In the entries below, how many lines contain the string "Hcopy"? Respond with the number only.

━━ EXERCISE DATA

(** What a call of [CanTransmitPacket] that has a result hands to the
    HAL. *)
Lemma CanTransmitPacket_inv (txid std ext rtr : Z) (m m' : CanTxMsgTypeDef)
    (data : list Z) (len t : Z) :
  0 <= len ->
  CanTransmitPacket txid std ext rtr m data len = Some (m', t) ->
  t = 50 /\ tx_RTR m' = rtr /\ tx_DLC m' = len /\ len < 256 /\
  (if Z.testbit (wrap32 txid) 31
   then tx_IDE m' = ext /\ tx_ExtId m' = wrap32 txid mod 2 ^ 31 /\
        tx_StdId m' = tx_StdId m
   else tx_IDE m' = std /\ tx_StdId m' = wrap32 txid /\
        tx_ExtId m' = tx_ExtId m) /\
  length (tx_Data m') = length (tx_Data m) /\
  (forall k : nat, Z.of_nat k < len ->
     tx_Data m' !! k = data !! k /\ is_Some (data !! k)) /\
  (forall k : nat, len <= Z.of_nat k -> tx_Data m' !! k = tx_Data m !! k).
Proof.
  intros Hlen. unfold CanTransmitPacket.
  rewrite land_bit31_zero, land_clear_bit31.
  set (m1 := if negb (Z.testbit (wrap32 txid) 31) then _ else _).
  assert (Hdata1 : tx_Data m1 = tx_Data m)
    by (unfold m1; destruct (Z.testbit (wrap32 txid) 31); reflexivity).
  rewrite Hdata1, tx_copy_loop_eq.
  destruct (copy_loop 256 0 _ (tx_Data m)) as [buf |] eqn:Hcopy; [| discriminate].
  intros H. injection H as <- <-.
  apply copy_loop_spec in Hcopy as (Hl & Hlt & Hnew & Hold); [| lia | lia].
  cbn [DLC Data] in *. cbn [tx_RTR tx_DLC tx_Data tx_IDE tx_StdId tx_ExtId].
  split; [reflexivity |]. split; [reflexivity |]. split; [reflexivity |].
  split; [lia |]. split.
  { unfold m1. destruct (Z.testbit (wrap32 txid) 31); cbn; repeat split; reflexivity. }
  split; [exact Hl |]. split.
  - intros k Hk. apply Hnew. lia.
  - intros k Hk. apply Hold. lia.
Qed.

━━━━

**RESPONSE TO THIS TASK:**
2